Abstract

PurposeWe aimed to investigate whether the lesion-to-background ratio (LBR) of the whole spinal column in ankylosing spondylitis (AS) patients based on baseline F-18-fluoride positron emission tomography/computed tomography (PET/CT) is associated with treatment response. MethodsTwenty-eight male patients with a wide range of disease activity were included in this study. Abnormal bone metabolic lesions on baseline F-18-fluoride PET/CT were visually assessed in three areas: anterior discovertebral units (DVUs) and posterior joints (cervical, thoracic, and lumbar facet joints, costovertebral joints, and costotransverse joints) of vertebrae and sacroiliac joints of the sacrum. The highest maximum standardized uptake value (SUVmax) of lesions within each area was measured.
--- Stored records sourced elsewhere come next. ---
(* ===== verification/MemoryPool.v ===== *)
(** * memory/MemoryPool.hpp: a pool of items

    A pool hands out the positions of its buffers, the smallest free one first. Its
    queue of free positions is a list in increasing order, and a pointer is an address
    counted in items; where a new buffer lies is a parameter. Nothing in the program
    uses a pool: as written, one cannot serve a request. *)
From S2P Require Import Prelude.

Local Open Scope Z_scope.

(** Where the allocator puts a buffer, given the others and the capacity. *)
Class BufferAllocator := new_buffer : list Z → Z → Z.

Section pool.
Context `{BufferAllocator}.
Variable sizeof_T : Z.

Record MemoryPool := mkPool {
  buffers : list Z;
  item_queue : list Z;
  pool_block_capacity : Z;
  items_occupied : Z;
  allocation_times : Z
}.

(** The priority queue, with [std::greater]; [top] and [pop] of an empty one are
    undefined. *)
Fixpoint queue_push (x : Z) (q : list Z) : list Z :=
  match q with
  | [] => [x]
  | y :: q' => if decide (x ≤ y) then x :: q else y :: queue_push x q'
  end.
Definition queue_top (q : list Z) : outcome Z := deref (head q).
Definition queue_pop (q : list Z) : outcome (list Z) :=
  match q with [] => UB | _ :: q => Ret q end.

Definition new_MemoryPool (pool_block_capacity : Z) : MemoryPool :=
  mkPool [new_buffer [] pool_block_capacity] (queue_push 0 []) pool_block_capacity 0 0.

Definition ensure_enough_capacity (p : MemoryPool) : outcome MemoryPool :=
  t ← queue_top (item_queue p);
  Ret (if decide (u64 (pool_block_capacity p * Z.of_nat (length (buffers p))) < u64 (t + 1))
       then mkPool (buffers p ++ [new_buffer (buffers p) (pool_block_capacity p)]) (item_queue p)
              (pool_block_capacity p) (items_occupied p) (u64 (allocation_times p + 1))
       else p).

Definition request_memory (p : MemoryPool) : outcome (Z * MemoryPool) :=
  p ← ensure_enough_capacity p;
  next_item_pos ← queue_top (item_queue p);
  q ← queue_pop (item_queue p);
  if decide (pool_block_capacity p = 0) then UB
  else
    let buffer_index := next_item_pos / pool_block_capacity p in
    let buffer_offset := next_item_pos mod pool_block_capacity p in
    buffer ← deref (buffers p !! Z.to_nat buffer_index);
    t ← queue_top q;
    let q := if decide (t < u64 (next_item_pos + 1)) then queue_push (u64 (next_item_pos + 1)) q else q in
    Ret (buffer + buffer_offset,
         mkPool (buffers p) q (pool_block_capacity p) (u64 (items_occupied p + 1)) (allocation_times p)).

(** The first buffer with the pointer in it. *)
Fixpoint find_owner_from (capacity ptr : Z) (buffers : list Z) (i : Z) : outcome Z :=
  match buffers with
  | [] => Throw RuntimeError
  | b :: buffers =>
      if bool_decide (b ≤ ptr) && bool_decide (ptr ≤ b + (capacity - 1)) then Ret i
      else find_owner_from capacity ptr buffers (i + 1)
  end.
Definition find_owner_buffer (ptr : Z) (p : MemoryPool) : outcome Z :=
  find_owner_from (pool_block_capacity p) ptr (buffers p) 0.
Definition free_memory (ptr : Z) (p : MemoryPool) : outcome MemoryPool :=
  buffer_index ← find_owner_buffer ptr p;
  buffer ← deref (buffers p !! Z.to_nat buffer_index);
  let offset := ptr - buffer in
  let item_index := u64 (offset + buffer_index * pool_block_capacity p) in
  Ret (mkPool (buffers p) (queue_push item_index (item_queue p)) (pool_block_capacity p)
         (u64 (items_occupied p - 1)) (allocation_times p)).
(** The queue stays. *)
Definition free_all_memory (p : MemoryPool) : MemoryPool :=
  mkPool [] (item_queue p) (pool_block_capacity p) 0 0.

Definition get_bytes_occupied (p : MemoryPool) : Z := u64 (sizeof_T * items_occupied p).
Definition get_items_occupied (p : MemoryPool) : Z := items_occupied p.
Definition get_bytes_allocated (p : MemoryPool) : Z :=
  u64 (sizeof_T * Z.of_nat (length (buffers p)) * pool_block_capacity p).
Definition get_items_allocated (p : MemoryPool) : Z :=
  u64 (Z.of_nat (length (buffers p)) * pool_block_capacity p).
Definition get_times_allocated (p : MemoryPool) : Z := allocation_times p.
(** The rates lock, under the lock, a mutex that is not recursive. *)
Definition get_usage_rate (p : MemoryPool) : outcome Z := UB.
Definition get_bytes_usage_rate (p : MemoryPool) : outcome Z := UB.

(** What a client does with a pool; it frees what it has. *)
Inductive pool_op := Request | Free (k : nat) | FreeAll.
Definition pool_step (s : MemoryPool * list Z) (op : pool_op) : outcome (MemoryPool * list Z) :=
  let '(p, given) := s in
  match op with
  | Request => '(ptr, p) ← request_memory p; Ret (p, ptr :: given)
  | Free k =>
      match given !! k with
      | Some ptr => p ← free_memory ptr p; Ret (p, delete k given)
      | None => Ret s
      end
  | FreeAll => Ret (free_all_memory p, [])
  end.
Fixpoint pool_run (s : MemoryPool * list Z) (ops : list pool_op) : outcome (MemoryPool * list Z) :=
  match ops with [] => Ret s | op :: ops => s ← pool_step s op; pool_run s ops end.

Lemma request_last p x : item_queue p = [x] → request_memory p = UB.
Proof.
  intros Hq. unfold request_memory, ensure_enough_capacity. rewrite Hq. cbn [queue_top deref head mbind outcome_bind].
  set (p' := if decide _ then _ else _). assert (Hq' : item_queue p' = [x]) by (unfold p'; by case_decide).
  rewrite Hq'. cbn [queue_top queue_pop deref head mbind outcome_bind]. case_decide; [done|].
  by destruct (buffers p' !! _).
Qed.

(** A client that frees only what it was given is never given anything: its first request
    is undefined, whatever comes before it. *)
Theorem pool_never_serves capacity ops : Request ∈ ops → pool_run (new_MemoryPool capacity, []) ops = UB.
Proof.
  enough (∀ p, item_queue p = [0] → Request ∈ ops → pool_run (p, []) ops = UB) by auto.
  induction ops as [|op ops IH]; intros p Hq Hin; [by apply not_elem_of_nil in Hin|]. cbn [pool_run].
  destruct op as [|k|]; cbn [pool_step mbind outcome_bind].
  - by rewrite (request_last p 0).
  - apply IH; [done|]. by apply elem_of_cons in Hin as [|].
  - apply IH; [done|]. by apply elem_of_cons in Hin as [|].
Qed.
End pool.

#[local] Instance far_apart : BufferAllocator := λ bs capacity, Z.of_nat (length bs) * (capacity + 1).
(** A pointer that was not handed out can be freed, and is then handed out twice. *)
Example handed_out_twice :
  (p ← free_memory 0 (new_MemoryPool 4); '(a, p) ← request_memory p; '(b, p) ← request_memory p; Ret (a, b)) =
  Ret (0, 0).
Proof. reflexivity. Qed.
The LBR as a semi-quantitative index was defined as SUVmax of the lesion divided by mean SUV of the L5 vertebral body. Clinical disease activity was assessed using the Bath Ankylosing Spondylitis Disease Activity Index (BASDAI), and treatment response was evaluated based on follow-up BASDAI score. ResultsThe median follow-up period was 4.5 years (range, 0.9–5.5). The BASDAI score significantly decreased from median 6.6 (range, 1.0–9.5) at baseline to 2.0 (range, 0.6–8.1) at follow-up (P < 0.001), and the median change in BASDAI score was -3.4 (range, -8.2–4.4). The LBR of posterior joints in the spinal column had a significant positive correlation with follow-up BASDAI score (r = 0.394, P = 0.042). ConclusionIn patients with AS, the LBR of posterior joints of the spinal column on baseline PET/CT could be considered one of the potential surrogate markers for predicting treatment response.